Telstra share price steadies at A$4.94 as ASX:TLS heads into Feb 19 results week

Telstra share price steadies at A$4.94 as ASX:TLS heads into Feb 19 results week

February 15, 2026

Sydney, Feb 15, 2026, 18:10 AEDT — Market closed

Telstra Group Ltd closed out Friday at A$4.94, rising 1.23% on the day. Shares moved within a range of A$4.895 to A$4.960 during the session, with volume hitting around 18.96 million. For the past year, the stock has fluctuated between A$3.84 and A$5.14.

With Australia’s market closed for the weekend, attention shifts to Telstra’s half-year results, coming up Thursday, Feb. 19. Investors will be watching the dividend timeline: shares go ex-dividend on Feb. 25, the record date hits Feb. 26, DRP election wraps up Feb. 27, and payout lands March 27.

Telstra sits at the core of many local income portfolios, so its half-year update has the power to sway the ongoing discussion on cash flow and returns to shareholders. Even if the headline profit lands as expected, guidance and costs could still unsettle things.

Last week wrapped up with the broader market losing ground. The S&P/ASX 200 dropped 1.39% on Friday, closing at 8,917.6. Information technology shares tumbled nearly 5%, health care slipped around 4%. Utilities, though, finished up more than 3%, according to Market Index data.

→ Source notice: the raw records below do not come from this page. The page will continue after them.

(** The text of a JSON object with the given members, as written. *)
Fixpoint members (kvs : list (string * string)) : string :=
  match kvs with
  | [] => EmptyString
  | [(k, v)] => (q k ++ ":" ++ v)%string
  | (k, v) :: rest => (q k ++ ":" ++ v ++ "," ++ members rest)%string
  end.

Definition object (kvs : list (string * string)) : string :=
  ("{" ++ members kvs ++ "}")%string.

(** The reading of scenario A. *)
Definition reading_text : string :=
  object [ ("available_units", "28"); ("booked_units", "8");
           ("out_of_service", "3"); ("blocked_dates", "2") ].

Definition reading : dict :=
  [ ("available_units", VInt 28); ("booked_units", VInt 8);
    ("out_of_service", VInt 3); ("blocked_dates", VInt 2) ].

Definition zeros_text : string :=
  object [ ("available_units", "0"); ("booked_units", "0");
           ("out_of_service", "0"); ("blocked_dates", "0") ].

Definition zeros : dict :=
  [ ("available_units", VInt 0); ("booked_units", VInt 0);
    ("out_of_service", VInt 0); ("blocked_dates", VInt 0) ].

(** A reading with a fifth key. *)
Definition extra_text : string :=
  object [ ("available_units", "28"); ("booked_units", "8");
           ("out_of_service", "3"); ("blocked_dates", "2");
           ("occupancy", "28") ].

Definition extra : dict :=
  [ ("available_units", VInt 28); ("booked_units", VInt 8);
    ("out_of_service", VInt 3); ("blocked_dates", VInt 2);
    ("occupancy", VInt 28) ].

(** A reading whose values are strings. *)
Definition quoted_text : string :=
  object [ ("available_units", q "28"); ("booked_units", q "8");
           ("out_of_service", q "3"); ("blocked_dates", q "2") ].

Definition quoted : dict :=
  [ ("available_units", VStr "28"); ("booked_units", VStr "8");
    ("out_of_service", VStr "3"); ("blocked_dates", VStr "2") ].

(** An object that lacks [blocked_dates]. *)
Definition partial_text : string :=
  object [ ("available_units", "28"); ("booked_units", "8");
           ("out_of_service", "3") ].

Definition partial : dict :=
  [ ("available_units", VInt 28); ("booked_units", VInt 8);
    ("out_of_service", VInt 3) ].

(** What [json.loads] returns on the texts above. *)
Definition loads_table : list (string * value) :=
  [ (reading_text, VDict reading);
    (zeros_text, VDict zeros);
    (extra_text, VDict extra);
    (quoted_text, VDict quoted);
    (partial_text, VDict partial) ].

(** [json.loads] read off a table; a text outside the table is taken to
    be no JSON. *)
Definition loads_from (table : list (string * value)) (s : string)
    : exn + value :=
  match find (fun entry => (fst entry =? s)%string) table with
  | Some entry => inr (snd entry)
  | None => inl (JSONDecodeError "Expecting value")
  end.

Definition json_loads : string -> exn + value := loads_from loads_table.

(** Every text of the table that stands for an object starts with an
    opening brace. *)
Definition table_braces (table : list (string * value)) : bool :=
  forallb
    (fun entry =>
       match snd entry with
       | VDict _ =>
           PyStr.startswith
             (PyStr.lstrip_by PyStr.json_space (fst entry)) "{"
       | _ => true
       end)
    table.
(** The attributes of a link that stays, or of a media element, after
    the callback: [href], or [src], [poster] and [srcset], all three read
    before any is written. *)
Definition fix_attributes (t : string) (a : list (string * jsstring))
  : list (string * jsstring) :=
  if bool_decide (t = "A"%string) then
    rewrite_attr "href" toAbsoluteURI (lookup_attr "href" a) a
  else if bool_decide (t ∈ MEDIA) then
    let src := lookup_attr "src" a in
    let poster := lookup_attr "poster" a in
    let srcset := lookup_attr "srcset" a in
    let a := rewrite_attr "src" toAbsoluteURI src a in
    let a := rewrite_attr "poster" toAbsoluteURI poster a in
    let a := rewrite_attr "srcset" fix_srcset srcset a in
    a
  else a.

(** [_fixRelativeUris(articleContent)].  The links and then the media
    elements are taken from static lists of all descendants of
    [articleContent], so each is handled where it stands ([fix_uris]): a
    [javascript:] link becomes a text node when its only child is a text
    node, and otherwise a [span] that receives its children; any other
    link gets its [href] resolved; a media element gets [src], [poster]
    and [srcset] resolved. *)
Fixpoint fix_uris (n : Node) : Node :=
  match n with
  | Text _ => n
  | Elem t a r kids =>
      if is_javascript_link t a then
        match kids with
        | [Text s] => Text s              (* createTextNode(link.textContent) *)
        | _ => Elem "SPAN" [] None (map fix_uris kids)
        end
      else Elem t (fix_attributes t a) r (map fix_uris kids)
  end.

Definition _fixRelativeUris (articleContent : Node) : Node :=
  match articleContent with
  | Text _ => articleContent
  | Elem t a r kids => Elem t a r (map fix_uris kids)
  end.

(** [this.REGEXPS.hasContent.test]. *)
Variable hasContent : jsstring -> bool.

(** [_isElementWithoutContent(node)] *)
Definition _isElementWithoutContent (node : Node) : bool :=
  isElement node
  && (length (trim (textContent node)) =? 0)%nat
  && ((length (children node) =? 0)%nat
      || (length (children node)
          =? length (getElementsByTagName "BR" node)
             + length (getElementsByTagName "HR" node))%nat).

(** [node.id]: the [id] attribute, or the empty string. *)
Definition id (n : Node) : jsstring := default [] (getAttribute n "id").

(** The test of [_simplifyNestedElements] on a node that has a parent:
    [["DIV", "SECTION"].includes(node.tagName) &&
     !(node.id && node.id.startsWith("readability"))]. *)
Definition is_wrapper_candidate (node : Node) : bool :=
  bool_decide (tagName node ∈ [Some "DIV"; Some "SECTION"]%string)
  && negb (match id node with
           | _ :: _ => startsWith (lit "readability") (id node)
           | [] => false
           end).

Definition has_single_wrapper (node : Node) : bool :=
  Tables._hasSingleTagInsideElement hasContent node "DIV"
  || Tables._hasSingleTagInsideElement hasContent node "SECTION".

(** [for (i...) child.setAttributeNode(node.attributes[i].cloneNode())] *)
Definition inherit (from a : list (string * jsstring))
  : list (string * jsstring) :=
  fold_left Retag.set_attr from a.

(** Modelled from the spec: [_getNextNode] and [_removeAndGetNext] are
    not in the analysed sources; the walk is depth-first over the
    elements, a removed node is left for its next sibling (or that of an
    ancestor), without entering it.

    [simplify_node inherited node] is what the loop of
    [_simplifyNestedElements] leaves of the subtree of [node], a node
    with a parent, from the moment it reaches it: nothing when the node
    is removed.  When the node is replaced by its only child, the loop
    goes on at the child, which has received the attributes of the node:
    [inherited] are the attributes so received. *)
Fixpoint simplify_node (inherited : list (string * jsstring)) (node : Node)
  : option Node :=
  match node with
  | Text _ => Some node
  | Elem t a r kids =>
      let a := inherit inherited a in
      let node := Elem t a r kids in
      let descend := Elem t a r (omap (simplify_node []) kids) in
      if is_wrapper_candidate node then
        if _isElementWithoutContent node then None
        else if has_single_wrapper node then
          (* var child = node.children[0]; ... node = child; continue; *)
          (fix first (l : list Node) : option Node :=
             match l with
             | [] => Some descend
             | Text _ :: l' => first l'
             | (Elem _ _ _ _ as child) :: _ => simplify_node a child
             end) kids
        else Some descend
      else Some descend
  end.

Spectrum pricing remains a sticking point — those radio frequencies are critical for Australia’s carriers. Telstra wants the Australian Treasury to set strict limits on total industry spectrum licence renewal fees, according to Simply Wall St. The push comes just as the telco heads into its half-year results period.

Investors scanning the results want fresh signals on mobile and broadband direction, and just how aggressively Telstra plans to squeeze costs to keep margins up. Network spending never really disappears—what matters now is if it edges upward once more.

The dividend’s just as twitchy. Telstra schedules its ex-dividend date to hit a week after results—often enough, that timing pulls trades ahead and skews price moves around the announcement.

Competition? Still relentless. Telstra is up against Optus and TPG Telecom in the mobile market, while the fixed-line business continues to hinge on the national broadband network’s economics.

Still, the set-up isn’t without risk. Signs of rising costs, a slowdown in growth, or bigger capital spending bills could pressure a stock that’s been something of a defensive haven when investors pull back on risk.

Trading picks back up Monday. Positioning looks set to remain cautious ahead of Thursday’s update, with little appetite to react to weekend headlines.

Telstra’s FY26 half-year results are due out at a webcast scheduled for Feb. 19.